ElyDave said:
but your stomach acid rather rapidly destroys the structure of most enzymes, after all that is what it is meant to do. For enzyme read protein, stomachs digest proteins, hence no oral insulin delivery mechanism.
No you've got role of enzymes completely wrong I'm afraid. They are selective catalysts, starting or stopping biological reactions. Gastric acids don't destroy enzymes they activate them and enzymes are not the same as proteins at all. Rather they break down proteins.
"Gastric acid is a digestive fluid, formed in the stomach. It has a pH of 1.5 to 3.5 and is composed of hydrochloric acid (HCl) (around 0.5%, or 5000 parts per million) as high as 0.1 M,[1] and large quantities of potassium chloride (KCl) and sodium chloride (NaCl). The acid plays a key role in digestion of proteins, by activating digestive enzymes, and making ingested proteins unravel so that digestive enzymes break down the long chains of amino acids."

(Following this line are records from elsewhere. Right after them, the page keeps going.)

End Main.

(** strtok returns the next word of the line, terminated where it stands, and
    moves on; or it finds no word and changes nothing. *)
Lemma wp_strtok pre s tl (Q : outcome (option Z * Z * mem) -> world K -> Prop) w :
  nonzero s ->
  (lstrip s = [] -> Q (Done (None, zlen (pre ++ init s), line_at pre s tl)) w) ->
  (forall pre' s' off t, tokens s = t :: tokens s' -> nonzero s' ->
     zlen s' < zlen s -> zlen pre < zlen pre' ->
     (exists x, pre' = pre ++ x) -> zlen (line_at pre' s' tl) = zlen (line_at pre s tl) ->
     token_at pre' s' off t ->
     Q (Done (Some off, zlen pre', line_at pre' s' tl)) w) ->
  wp (strtok (line_at pre s tl) (zlen pre)) Q w.
Proof.
  intros Hnz Hnone Hsome. unfold strtok. wp_step. apply wp_strtok_skip.
  { pose proof (zlen_line_at pre s tl) as H. unfold zlen in H. lia. }
  cbn [post]. destruct (lstrip_split s) as (sp & Es & Hsp).
  assert (Hst : zlen pre + zlen s - zlen (lstrip s) = zlen (pre ++ init sp)).
  { rewrite Es at 1. rewrite !zlen_app, zlen_init. lia. }
  assert (Hm : line_at pre s tl = line_at (pre ++ init sp) (lstrip s) tl).
  { rewrite Es at 1. apply line_at_app. }
  rewrite Hst. wp_step. eapply wp_rd; [rewrite Hm; apply znth_line_at|]. cbn [post].
  destruct (lstrip_head s) as [El|(c & r & El & Hc)].
  { rewrite El in *. cbn [nth]. change (0 =? 0) with true. wp_seq.
    rewrite app_nil_r in Es. subst sp. by apply Hnone. }
  assert (Hnz' : nonzero (lstrip s)).
  { unfold nonzero in *. rewrite Es in Hnz. by apply Forall_app in Hnz as [_ ?]. }
  rewrite El at 1. cbn [nth]. assert (c <> 0).
  { rewrite El in Hnz'. by inversion Hnz'. }
  destruct (Z.eqb_spec c 0); [done|]. wp_step. rewrite Hm. apply wp_strtok_span; [done| |].
  { pose proof (zlen_line_at (pre ++ init sp) (lstrip s) tl) as H1. unfold zlen in H1. lia. }
  cbn [post]. set (wd := word (lstrip s)) in *. set (aw := after_word (lstrip s)) in *.
  assert (Hw : lstrip s = wd ++ aw) by (symmetry; apply word_split).
  assert (Hm' : line_at (pre ++ init sp) (lstrip s) tl = line_at ((pre ++ init sp) ++ init wd) aw tl).
  { rewrite Hw at 1. apply line_at_app. }
  assert (Hsp' : zlen (pre ++ init sp) + zlen wd = zlen ((pre ++ init sp) ++ init wd)).
  { by rewrite (zlen_app (pre ++ init sp)), zlen_init. }
  assert (Htok : tokens s = wd :: tokens (drop 1 aw)) by (apply tokens_cons; by rewrite El).
  assert (Hwd : nonzero wd /\ nonzero aw).
  { unfold nonzero in *. rewrite Hw in Hnz'. by apply Forall_app in Hnz'. }
  assert (Hlen : 0 < zlen wd).
  { unfold wd. rewrite El. cbn [word]. destruct (Z.eqb_spec c SEP); [done|].
    rewrite zlen_cons. pose proof (zlen_nonneg (word r)). lia. }
  assert (Hs : zlen s = zlen sp + zlen wd + zlen aw).
  { rewrite Es, Hw at 1. rewrite !zlen_app. lia. }
  pose proof (zlen_nonneg sp). pose proof (zlen_nonneg (pre ++ init sp)).
  pose proof (zlen_nonneg aw).
  assert (Hd : forall x : mem, zdrop (zlen (pre ++ init sp)) (((pre ++ init sp) ++ init wd) ++ x) = init wd ++ x).
  { intros x. unfold zdrop, zlen. rewrite Nat2Z.id, <- app_assoc. by rewrite drop_app_length. }
  rewrite Hsp'. wp_step. eapply wp_rd; [rewrite Hm'; apply znth_line_at|]. cbn [post].
  assert (Hll : zlen (line_at ((pre ++ init sp) ++ init wd) aw tl) = zlen (line_at pre s tl)).
  { by rewrite <- Hm', <- Hm. }
  destruct (after_word_sep (lstrip s)) as [Ea|(r' & Ea)]; fold aw in Ea; rewrite Ea in *.
  - cbn [nth]. change (0 =? 0) with true. wp_seq. rewrite Hm'.
    apply (Hsome _ [] _ wd); auto.
    + constructor.
    + rewrite zlen_nil in *. lia.
    + rewrite zlen_app, zlen_init, zlen_app, zlen_init. lia.
    + rewrite <- app_assoc. by eexists.
    + split; [done|right]. split; [done|]. rewrite Hd. apply cstr_of_init, Hwd.
  - cbn [nth drop] in *. change (SEP =? 0) with false. wp_seq.
    assert (Hset : zset (line_at ((pre ++ init sp) ++ init wd) (SEP :: r') tl)
                     (zlen ((pre ++ init sp) ++ init wd)) (Some 0)
                   = line_at (((pre ++ init sp) ++ init wd) ++ [Some 0]) r' tl).
    { unfold line_at, zset, zlen. destruct (Z.ltb_spec (Z.of_nat (length ((pre ++ init sp) ++ init wd))) 0); [lia|].
      rewrite Nat2Z.id. rewrite insert_app_r_alt, Nat.sub_diag by done. cbn. by rewrite <- (app_assoc _ [Some 0]). }
    rewrite Hm'. apply wp_wr.
    { pose proof (zlen_nonneg ((pre ++ init sp) ++ init wd)). rewrite zlen_line_at, zlen_cons.
      pose proof (zlen_nonneg r'). pose proof (zlen_nonneg tl). lia. }
    rewrite Hset. cbn [post]. wp_seq.
    replace (zlen ((pre ++ init sp) ++ init wd) + 1) with
      (zlen (((pre ++ init sp) ++ init wd) ++ [Some 0])) by (by rewrite (zlen_app _ [Some 0])).
    apply (Hsome _ r' _ wd); auto.
    + destruct Hwd as [_ Hwd]. by inversion Hwd.
    + rewrite zlen_cons in *. lia.
    + rewrite !zlen_app, !zlen_init, zlen_cons, zlen_nil. lia.
    + rewrite <- !app_assoc. by eexists.
    + rewrite <- Hll. rewrite !zlen_line_at, (zlen_app _ [Some 0]), !zlen_cons, zlen_nil. lia.
    + split; [done|left]. rewrite Hd. apply cstr_of_init, Hwd.
Qed.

http://en.wikipedia.org/wiki/Gastric_acid
Digestive enzymes are secreted by different exocrine glands including:
Salivary glands
Secretory cells in the stomach
Secretory cells in the pancreas
Secretory glands in the small intestine
Of the many stomach or gastric enzymes, Pepsinogen is the main one. It is produced by the stomach cells called "chief cells" in its inactive form pepsinogen, which is a zymogen. Pepsinogen is then activated by the stomach acid into its active form, pepsin. Pepsin breaks down the protein in the food into smaller particles, such as peptide fragments and amino acids. Protein digestion, therefore, first starts in the stomach, unlike carbohydrate and lipids, which start their digestion in the mouth.